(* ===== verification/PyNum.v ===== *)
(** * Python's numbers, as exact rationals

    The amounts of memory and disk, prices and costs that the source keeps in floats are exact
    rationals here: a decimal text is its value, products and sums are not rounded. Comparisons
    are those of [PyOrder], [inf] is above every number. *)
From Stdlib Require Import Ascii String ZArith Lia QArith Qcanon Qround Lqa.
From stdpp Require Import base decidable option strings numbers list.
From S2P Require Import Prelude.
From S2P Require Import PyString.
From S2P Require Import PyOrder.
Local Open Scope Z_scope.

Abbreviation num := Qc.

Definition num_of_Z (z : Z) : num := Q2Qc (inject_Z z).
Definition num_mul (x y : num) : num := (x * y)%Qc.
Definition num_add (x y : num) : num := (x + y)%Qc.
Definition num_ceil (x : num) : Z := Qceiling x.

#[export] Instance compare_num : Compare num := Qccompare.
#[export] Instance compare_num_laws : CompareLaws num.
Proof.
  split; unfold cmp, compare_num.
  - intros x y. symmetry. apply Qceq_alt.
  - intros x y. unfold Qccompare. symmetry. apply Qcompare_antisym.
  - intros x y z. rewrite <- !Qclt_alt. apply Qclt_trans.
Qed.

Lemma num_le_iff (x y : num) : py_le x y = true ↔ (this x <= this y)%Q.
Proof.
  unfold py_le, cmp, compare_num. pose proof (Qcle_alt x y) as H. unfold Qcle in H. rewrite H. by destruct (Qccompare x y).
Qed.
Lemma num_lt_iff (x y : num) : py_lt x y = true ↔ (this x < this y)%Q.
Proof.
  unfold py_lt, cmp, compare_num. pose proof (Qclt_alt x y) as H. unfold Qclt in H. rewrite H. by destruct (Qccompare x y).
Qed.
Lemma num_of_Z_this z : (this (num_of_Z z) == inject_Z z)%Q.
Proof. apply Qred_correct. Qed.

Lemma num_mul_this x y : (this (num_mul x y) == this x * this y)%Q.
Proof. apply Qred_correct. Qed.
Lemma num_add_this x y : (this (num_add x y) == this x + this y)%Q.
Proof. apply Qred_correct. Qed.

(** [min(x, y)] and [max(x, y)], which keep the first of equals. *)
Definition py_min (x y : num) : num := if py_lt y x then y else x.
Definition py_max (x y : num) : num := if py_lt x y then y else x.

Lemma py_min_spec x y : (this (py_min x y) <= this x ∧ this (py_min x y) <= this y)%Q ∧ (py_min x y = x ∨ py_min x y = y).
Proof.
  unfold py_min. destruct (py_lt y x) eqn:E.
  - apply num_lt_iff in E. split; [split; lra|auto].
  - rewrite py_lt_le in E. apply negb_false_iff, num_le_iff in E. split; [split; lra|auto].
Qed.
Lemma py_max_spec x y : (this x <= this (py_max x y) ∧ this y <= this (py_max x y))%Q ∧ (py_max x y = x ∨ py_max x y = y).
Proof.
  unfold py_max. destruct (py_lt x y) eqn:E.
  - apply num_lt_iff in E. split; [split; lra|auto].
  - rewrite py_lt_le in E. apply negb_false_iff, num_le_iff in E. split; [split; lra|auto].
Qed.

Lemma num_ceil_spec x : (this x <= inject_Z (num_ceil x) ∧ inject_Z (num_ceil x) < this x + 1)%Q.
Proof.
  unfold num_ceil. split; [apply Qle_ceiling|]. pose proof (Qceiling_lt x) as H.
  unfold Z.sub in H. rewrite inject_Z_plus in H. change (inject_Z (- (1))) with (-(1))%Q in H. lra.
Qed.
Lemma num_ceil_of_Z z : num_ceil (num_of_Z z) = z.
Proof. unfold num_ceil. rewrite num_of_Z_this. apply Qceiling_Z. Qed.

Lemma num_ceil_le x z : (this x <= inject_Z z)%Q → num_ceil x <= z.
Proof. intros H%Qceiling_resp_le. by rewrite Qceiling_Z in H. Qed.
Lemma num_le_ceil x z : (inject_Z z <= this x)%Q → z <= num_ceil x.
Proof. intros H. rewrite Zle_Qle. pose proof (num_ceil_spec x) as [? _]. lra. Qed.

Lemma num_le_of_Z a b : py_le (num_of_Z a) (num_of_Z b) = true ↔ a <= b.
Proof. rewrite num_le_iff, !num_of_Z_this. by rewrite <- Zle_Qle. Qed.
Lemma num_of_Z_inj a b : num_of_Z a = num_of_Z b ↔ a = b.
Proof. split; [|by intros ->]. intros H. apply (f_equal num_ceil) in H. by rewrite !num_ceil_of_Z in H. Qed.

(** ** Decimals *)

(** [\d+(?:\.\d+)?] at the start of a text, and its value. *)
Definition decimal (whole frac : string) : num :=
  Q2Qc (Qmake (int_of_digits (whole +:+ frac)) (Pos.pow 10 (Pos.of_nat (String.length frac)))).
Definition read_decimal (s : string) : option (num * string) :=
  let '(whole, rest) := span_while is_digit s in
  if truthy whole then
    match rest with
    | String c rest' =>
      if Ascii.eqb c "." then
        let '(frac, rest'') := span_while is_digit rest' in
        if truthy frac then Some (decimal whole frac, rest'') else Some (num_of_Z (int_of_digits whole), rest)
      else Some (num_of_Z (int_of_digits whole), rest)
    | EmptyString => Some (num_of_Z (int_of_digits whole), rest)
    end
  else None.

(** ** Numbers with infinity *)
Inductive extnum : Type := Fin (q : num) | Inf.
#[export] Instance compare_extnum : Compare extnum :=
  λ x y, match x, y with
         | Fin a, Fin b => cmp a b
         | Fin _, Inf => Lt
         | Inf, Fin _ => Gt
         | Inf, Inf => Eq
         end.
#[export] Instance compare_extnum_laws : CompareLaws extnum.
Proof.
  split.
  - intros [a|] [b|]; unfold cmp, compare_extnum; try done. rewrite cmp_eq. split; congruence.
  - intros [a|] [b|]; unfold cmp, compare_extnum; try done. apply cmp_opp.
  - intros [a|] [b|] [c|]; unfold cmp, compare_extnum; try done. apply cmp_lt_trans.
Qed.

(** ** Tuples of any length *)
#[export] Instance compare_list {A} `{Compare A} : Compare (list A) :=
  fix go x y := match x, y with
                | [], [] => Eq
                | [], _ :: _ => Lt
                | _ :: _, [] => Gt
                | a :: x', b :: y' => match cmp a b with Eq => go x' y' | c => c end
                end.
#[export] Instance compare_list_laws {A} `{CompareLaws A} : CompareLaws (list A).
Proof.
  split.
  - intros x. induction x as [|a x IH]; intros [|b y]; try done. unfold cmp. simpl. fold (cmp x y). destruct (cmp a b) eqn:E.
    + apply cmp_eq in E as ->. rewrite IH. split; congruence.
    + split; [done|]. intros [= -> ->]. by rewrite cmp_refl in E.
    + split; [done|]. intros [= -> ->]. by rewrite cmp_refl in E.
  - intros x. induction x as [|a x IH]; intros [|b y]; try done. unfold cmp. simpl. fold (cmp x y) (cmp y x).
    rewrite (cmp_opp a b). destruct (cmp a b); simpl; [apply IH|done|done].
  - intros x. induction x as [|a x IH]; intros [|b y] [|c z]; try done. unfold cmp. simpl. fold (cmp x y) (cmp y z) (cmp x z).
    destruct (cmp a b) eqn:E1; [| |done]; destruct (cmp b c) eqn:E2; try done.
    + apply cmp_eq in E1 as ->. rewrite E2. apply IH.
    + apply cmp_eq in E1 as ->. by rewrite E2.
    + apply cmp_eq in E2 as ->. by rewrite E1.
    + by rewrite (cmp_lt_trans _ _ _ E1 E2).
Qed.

- **Your assignment**: In the entries above, how many lines hold "then"? Answer with the number alone.

- **Response to the exercise**: 5